2017 South American Under-15 Football Championship

Tournament details
- Host country: Argentina
- Dates: 5–19 November
- Teams: 12 (from 2 confederations)
- Venue: 3 (in 2 host cities)

Final positions
- Champions: Argentina (1st title)
- Runners-up: Brazil

Tournament statistics
- Matches played: 33
- Goals scored: 142 (4.3 per match)
- Top scorer: Juan Alegría (10 goals)

= 2017 South American U-15 Championship =

The 2017 South American Under-15 Football Championship was the 8th edition of the South American Under-15 Football Championship, the biennial international youth football championship organised by the CONMEBOL for the men's under-15 national teams of South America. The tournament was held in Argentina between 5 and 19 November 2017.

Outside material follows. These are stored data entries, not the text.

(** * Stress-Detection backend (Code/backend/app.py): model and properties

    The Flask backend keeps a handful of module-level globals (feature
    histories, the smoothed level, the emotion throttle, the camera session)
    and updates them from a capture worker.  This file embeds those globals
    as explicit records, the functions of [app.py] as state-passing
    functions over them, and Python's [float] as the kernel's binary64
    floats, so that comparisons with NaN behave as they do in CPython. *)

From Stdlib Require Import ZArith Floats.
From Stdlib Require Uint63.
From stdpp Require Import gmap strings list fin_maps.

Set Warnings "-inexact-float".

Open Scope string_scope.
Open Scope list_scope.
Open Scope nat_scope.

(** ** Python floats *)

Module PyFloat.

(** Python's builtin [max(a, b)]: the first argument is kept unless a
    later one is strictly greater ([b > a]). *)
Definition py_max (a b : float) : float :=
  if (a <? b)%float then b else a.

(** Python's builtin [min(a, b)]: the first argument is kept unless a
    later one is strictly smaller ([b < a]). *)
Definition py_min (a b : float) : float :=
  if (b <? a)%float then b else a.

(** [float(n)] for an integer [n] (exact below [2^53], which covers
    pixel coordinates). *)
Definition float_of_Z (n : Z) : float :=
  if (n <? 0)%Z then (- of_uint63 (Uint63.of_Z (- n)))%float
  else of_uint63 (Uint63.of_Z n).

(** [x >= y] on floats. *)
Definition geb (x y : float) : bool := (y <=? x)%float.

End PyFloat.
Import PyFloat.

(** ** Labels *)

(** [level_to_label], app.py lines 73-78. *)
Definition level_to_label (level : float) : string :=
  if geb level 0.75 then "High"
  else if geb level 0.35 then "Moderate"
  else "Low".

(** ** numpy reductions and libm functions *)

(** [np.maximum]/[np.minimum] on two doubles: NaN is propagated, otherwise
    the larger (smaller) operand is kept. *)
Definition np_maximum (a b : float) : float :=
  if is_nan a then a else if is_nan b then b
  else if (a <? b)%float then b else a.

Definition np_minimum (a b : float) : float :=
  if is_nan a then a else if is_nan b then b
  else if (b <? a)%float then b else a.

(** [np.max(history)] and [np.min(history)] on a Python list of floats: the
    reduction of the list by [np.maximum] ([np.minimum]).  numpy raises on
    an empty list; [_normalize_points] only reduces a history it has just
    appended to, so that arm ([nan] here) is never taken. *)
Definition np_max (history : list float) : float :=
  match history with
  | [] => nan
  | x :: rest => fold_left np_maximum rest x
  end.

Definition np_min (history : list float) : float :=
  match history with
  | [] => nan
  | x :: rest => fold_left np_minimum rest x
  end.

(** [np.tanh] on a double: the C library's [tanh], which returns NaN on a
    NaN argument (IEEE 754 propagation); [libm_tanh] gives its value on
    every other argument. *)
Definition np_tanh (libm_tanh : float -> float) (x : float) : float :=
  if is_nan x then nan else libm_tanh x.

(** ** Feature Normalizer *)

Definition _HISTORY_MAX_PER_FEATURE : nat := 300.

(** The slice [l[-n:]] for [n > 0]: the last [n] elements of [l], all of
    [l] when it is shorter. *)
Definition py_last (n : nat) {A} (l : list A) : list A :=
  drop (length l - n) l.

(** The threshold label computed inline on line 163. *)
Definition stress_label (stress_value : float) : string :=
  if geb stress_value 0.75 then "High"
  else if geb stress_value 0.35 then "Moderate" else "Low".

Section FeatureNormalizer.

Variable libm_tanh : float -> float.

(** Lines 147-151: fetch the key's history (a fresh list when the key is
    absent), append the value, keep the last 300, store it back. *)
Definition push_history (value : float) (feature_key : string)
    (hists : gmap string (list float)) : list float :=
  let history := default [] (hists !! feature_key) in
  let history := history ++ [value] in
  if (_HISTORY_MAX_PER_FEATURE <? length history)%nat
  then py_last _HISTORY_MAX_PER_FEATURE history
  else history.

(** [_normalize_points], app.py lines 141-164, over the dictionary
    [_feature_histories]: returns the updated dictionary and the pair
    (level, label). *)
Definition _normalize_points (value : float) (feature_key : string)
    (hists : gmap string (list float))
  : gmap string (list float) * (float * string) :=
  let history := push_history value feature_key hists in
  let hists' := <[feature_key := history]> hists in
  if (length history <? 5)%nat || (np_max history =? np_min history)%float
  then (hists', (0.5%float, "initializing"))
  else
    let vmin := np_min history in
    let vmax := np_max history in
    let normalized_value :=
      (abs (value - vmin) / py_max (abs (vmax - vmin)) 1e-6)%float in
    let stress_value := np_tanh libm_tanh normalized_value in
    let stress_value := py_max 0.0 (py_min 1.0 stress_value) in
    if is_nan stress_value
    then (hists', (0.5%float, "calculating"))
    else (hists', (stress_value, stress_label stress_value)).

Each match has a duration of 80 minutes, consisting of two halves of 40 minutes with a 15-minute half-time. Up to five substitutions may be made for each team in a match.

Host team Argentina won their first South American U-15 title by defeating the defending champions Brazil 3–2 in the final.

==Teams==
All ten CONMEBOL member national teams entered the tournament. Moreover, two teams from UEFA were invited to compete.

| Team | Appearance | Previous best top-4 performance |
|---|---|---|
| Argentina (hosts) | 8th | Runners-up (2005) |
| Bolivia | 8th | Fourth place (2005) |
| Brazil (holders) | 8th | Champions (2005, 2007, 2011, 2015) |
| Chile | 8th | Fourth place (2007, 2013) |
| Colombia | 8th | Runners-up (2004, 2011, 2013) |
| Croatia (invited team) | 1st | None |
| Czech Republic (invited team) | 1st | None |
| Ecuador | 8th | Third place (2009) |
| Paraguay | 8th | Champions (2004, 2009) |
| Peru | 8th | Champions (2013) |
| Uruguay | 8th | Runners-up (2007, 2015) |
| Venezuela | 8th | None |

==Venues==
Argentina was named as host of the tournament at the 67th Ordinary CONMEBOL Congress held on 26 April 2017 in Santiago, Chile. San Juan and Mendoza were chosen as host cities and ratified by CONMEBOL on 11 October 2017.

The matches were originally scheduled to be played in two stadiums. Due to the semi-final of the Copa Argentina played at Estadio Malvinas Argentinas on 12 November 2017, two matches were moved to Estadio Víctor Antonio Legrotaglie.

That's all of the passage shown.